▼▼▼

(** ** Lifecycle of connections, seen from the event loop *)

(** The session id an operation works on. *)
Definition op_session (o : Op) : string :=
  match o with
  | Attach v _ => v
  | Detach v _ => v
  end.

(** A connect brings a response object that has no timer yet; a close
    belongs to a response registered under its session id. *)
Definition ev_ok (w : World) (e : Event) : bool :=
  match e with
  | EvConnect v h _ => bool_decide (h ∉ heartbeatIntervals w)
  | EvClose v h _ => bool_decide (h ∈ handles (registry w) v)
  | EvHeartbeat _ => true
  end.

Fixpoint evs_ok (reachable : Handle → bool) (w : World) (es : list Event) : bool :=
  match es with
  | [] => true
  | e :: es' => ev_ok w e && evs_ok reachable (step reachable w e) es'
  end.

(** The responses a run connected. *)
Definition connected (es : list Event) : list Handle :=
  es ≫= (λ e, match e with EvConnect _ h _ => [h] | _ => [] end).

(** A chunk of the count stream. *)
Definition is_count_frame (c : string) : Prop :=
  ∃ (total unique : Z) (d : Date),
    c = count_frame (JSON_stringify_count (mkCountMessage total unique (toISOString d))).

(** Timers and registry agree: the responses with a live heartbeat timer
    are the registered ones, each registered under one session id, and
    the counter counts them. *)
Definition wired (w : World) : Prop :=
  (∀ h, h ∈ heartbeatIntervals w ↔ ∃ v, h ∈ handles (registry w) v)
  ∧ (∀ h v1 v2, h ∈ handles (registry w) v1 → h ∈ handles (registry w) v2 → v1 = v2)
  ∧ totalConnections (registry w) = Z.of_nat (size (heartbeatIntervals w))
  ∧ totalConnections (registry w) = sumSizes (registry w).
(** * fitsenior: private chat and enrolled-classes screens

    A shallow embedding of [src/pages/PrivateChat.tsx] and
    [src/pages/MyClasses.tsx].  The two React components are modelled as
    state transformers over an explicit world: the component state held by
    React, the hosted database behind the Supabase client, the realtime
    channels registered with that client, and a chronological log of every
    externally visible effect (backend requests, toasts, console output).

    The Supabase client and the React runtime are external collaborators;
    their behaviour is modelled in the sections named after them, and every
    definition named after a source function follows that function line by
    line. *)

From Stdlib Require Import String Ascii List NArith Lia.
From Stdlib Require Import Sorting.Sorted Sorting.Permutation.
From stdpp Require Import base option list sorting strings gmap.

Local Open Scope string_scope.
Local Open Scope list_scope.

(* ===================================================================== *)
(** ** JavaScript values *)
(* ===================================================================== *)

(** The text typed into the message box is the only string the code
    inspects (with [trim]); it is kept as its sequence of UTF-16 code
    units.  Identities, names, URLs and error texts are only ever compared
    or passed along, and are plain strings. *)
Definition jsstring := list N.

(** Code units of a literal whose characters are all below U+0100. *)
Fixpoint js (s : string) : jsstring :=
  match s with
  | EmptyString => []
  | String a rest => N_of_ascii a :: js rest
  end.

(** ECMAScript WhiteSpace and LineTerminator code points, the characters
    [String.prototype.trim] strips. *)
Definition is_js_whitespace (c : N) : bool :=
  ((c =? 0x0009) || (c =? 0x000A) || (c =? 0x000B) || (c =? 0x000C) ||
   (c =? 0x000D) || (c =? 0x0020) || (c =? 0x00A0) || (c =? 0x1680) ||
   ((0x2000 <=? c) && (c <=? 0x200A)) ||
   (c =? 0x2028) || (c =? 0x2029) || (c =? 0x202F) || (c =? 0x205F) ||
   (c =? 0x3000) || (c =? 0xFEFF))%N.

Fixpoint trimStart (s : jsstring) : jsstring :=
  match s with
  | c :: rest => if is_js_whitespace c then trimStart rest else s
  | [] => []
  end.

Definition trimEnd (s : jsstring) : jsstring := rev (trimStart (rev s)).

Definition trim (s : jsstring) : jsstring := trimEnd (trimStart s).

(** Truthiness of a string: only the empty string is falsy. *)
Definition truthy_string (s : jsstring) : bool :=
  match s with [] => false | _ :: _ => true end.
(** X11. The lengths of the windows of equal width sum to the bit length of
    the exponent exactly when the width divides the bit length. *)
Theorem same_width_lengths_exact_iff (exp w : Z) :
  1 <= w < bit_length exp ->
  exists ws,
    partition_window_same_width exp w = Ok (ws, w)
    /\ (total_length ws = bit_length exp <-> bit_length exp mod w = 0).
Proof.
  intros Hw.
  destruct (same_width_facts exp w Hw) as (ws & Hp & _ & _ & Ht & Hn & _).
  exists ws. split; [exact Hp |]. rewrite Ht.
  set (n := Z.of_nat (List.length ws)) in *. split.
  - intros E. rewrite <- E. apply Z.mod_mul. lia.
  - intros E. pose proof (Z.div_mod (bit_length exp) w ltac:(lia)) as Hdm.
    rewrite E, Z.add_0_r in Hdm.
    set (q := bit_length exp / w) in *.
    assert (Hq : q = n) by nia. rewrite Hdm, Hq. ring.
Qed.

Lemma same_width_lengths_exact_iff_witness :
  exists ws,
    partition_window_same_width 215 4 = Ok (ws, 4)
    /\ (total_length ws = bit_length 215 <-> bit_length 215 mod 4 = 0).
Proof.
  apply (same_width_lengths_exact_iff 215 4). change (bit_length 215) with 8. lia.
Defined.

Lemma same_width_top_value (exp w : Z) (n : nat) :
  1 <= exp -> 1 <= w ->
  (Z.of_nat n - 1) * w < bit_length exp <= Z.of_nat n * w ->
  value (same_width_window exp w (Z.of_nat n - 1)) <> 0.
Proof.
  intros He Hw Hn E. unfold same_width_window in E. cbn [value] in E.
  set (k := bit_length exp - 1 - (Z.of_nat n - 1) * w).
  pose proof (bit_length_ge_1 exp He).
  assert (Hb : Z.testbit (Z.land (Z.shiftl 1 w - 1)
                                 (Z.shiftr exp ((Z.of_nat n - 1) * w))) k = true).
  { change (Z.shiftl 1 w - 1) with (Z.ones w).
    rewrite Z.land_spec, Z.testbit_ones, Z.shiftr_spec by (unfold k; lia).
    replace (k + (Z.of_nat n - 1) * w) with (bit_length exp - 1) by (unfold k; lia).
    rewrite testbit_top by lia.
    destruct (Z.leb_spec 0 k); [| unfold k in *; lia].
    destruct (Z.ltb_spec k w); [reflexivity | unfold k in *; lia]. }
  rewrite E, Z.bits_0 in Hb. discriminate.
Qed.



(** X13. The maximal length [partition_window_clnw] reports is exactly the
    greatest of the lengths of the windows it returns, and under valid
    parameters it is at least the size of the nonzero windows. *)
Theorem clnw_max_length_exact (fuel : nat) (exp d : Z) :
  1 <= exp -> 1 <= d <= bit_length exp -> bit_length exp <= Z.of_nat fuel ->
  exists ws ml,
    partition_window_clnw fuel exp d = Ok (ws, ml)
    /\ ml = fold_right Z.max 0 (lengths ws) /\ d <= ml.
Proof.
  intros He Hd Hf.
  destruct (clnw_top_nonzero fuel exp d He Hd Hf)
    as (st & ws & top & Hp & [_ _ _ Hwin [_ Hmax] _ _ _] & E & Hv).
  exists (window_partitions st), (max_length st). split; [exact Hp |]. split.
  - unfold partition_window_clnw in Hp.
    destruct (d >? bit_length exp); [discriminate |].
    destruct (clnw_loop fuel fuel exp d _) as [st1 |] eqn:El; cbn [bind] in Hp;
      [| discriminate].
    injection Hp as Hw Hm. rewrite <- Hw, <- Hm.
    apply (clnw_loop_max fuel exp d fuel _ st1 El). reflexivity.
  - rewrite E in Hwin, Hmax.
    apply Forall_app in Hwin. destruct Hwin as [_ Hwt].
    apply Forall_app in Hmax. destruct Hmax as [_ Hmt].
    inversion Hwt as [| ? ? Ht _]; inversion Hmt as [| ? ? Hl _]; subst.
    destruct Ht as [[Hz _] | (Hlen & _)]; [contradiction | lia].
Qed.

Lemma clnw_max_length_exact_witness :
  exists ws ml,
    partition_window_clnw 12 3665 3 = Ok (ws, ml)
    /\ ml = fold_right Z.max 0 (lengths ws) /\ 3 <= ml.
Proof.
  apply (clnw_max_length_exact 12 3665 3);
    try change (bit_length 3665) with 12; lia.
Defined.

Lemma clnw_loop_step (fuel inner : nat) (exp d : Z) (st : clnw_state) :
  position st < bit_length exp ->
  clnw_loop (S fuel) inner exp d st
  = bind (clnw_body inner exp d st) (clnw_loop fuel inner exp d).
Proof.
  intros H. cbn [clnw_loop].
  destruct (Z.ltb_spec (position st) (bit_length exp)); [reflexivity | lia].
Qed.

Lemma bit_length_pow2 (k : Z) : 0 <= k -> bit_length (2 ^ k) = k + 1.
Proof.
  intros Hk. rewrite bit_length_pos by (apply Z.pow_pos_nonneg; lia).
  now rewrite Z.log2_pow2.
Qed.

▲▲▲

— The problem —
Of the entries above, transcribe exactly those lines that fall between the line containing "c = count_frame" and the line containing "their behaviour is", together with those two lines.

— Exercise answer —
    c = count_frame (JSON_stringify_count (mkCountMessage total unique (toISOString d))).

(** Timers and registry agree: the responses with a live heartbeat timer
    are the registered ones, each registered under one session id, and
    the counter counts them. *)
Definition wired (w : World) : Prop :=
  (∀ h, h ∈ heartbeatIntervals w ↔ ∃ v, h ∈ handles (registry w) v)
  ∧ (∀ h v1 v2, h ∈ handles (registry w) v1 → h ∈ handles (registry w) v2 → v1 = v2)
  ∧ totalConnections (registry w) = Z.of_nat (size (heartbeatIntervals w))
  ∧ totalConnections (registry w) = sumSizes (registry w).
(** * fitsenior: private chat and enrolled-classes screens

    A shallow embedding of [src/pages/PrivateChat.tsx] and
    [src/pages/MyClasses.tsx].  The two React components are modelled as
    state transformers over an explicit world: the component state held by
    React, the hosted database behind the Supabase client, the realtime
    channels registered with that client, and a chronological log of every
    externally visible effect (backend requests, toasts, console output).

    The Supabase client and the React runtime are external collaborators;
    their behaviour is modelled in the sections named after them, and every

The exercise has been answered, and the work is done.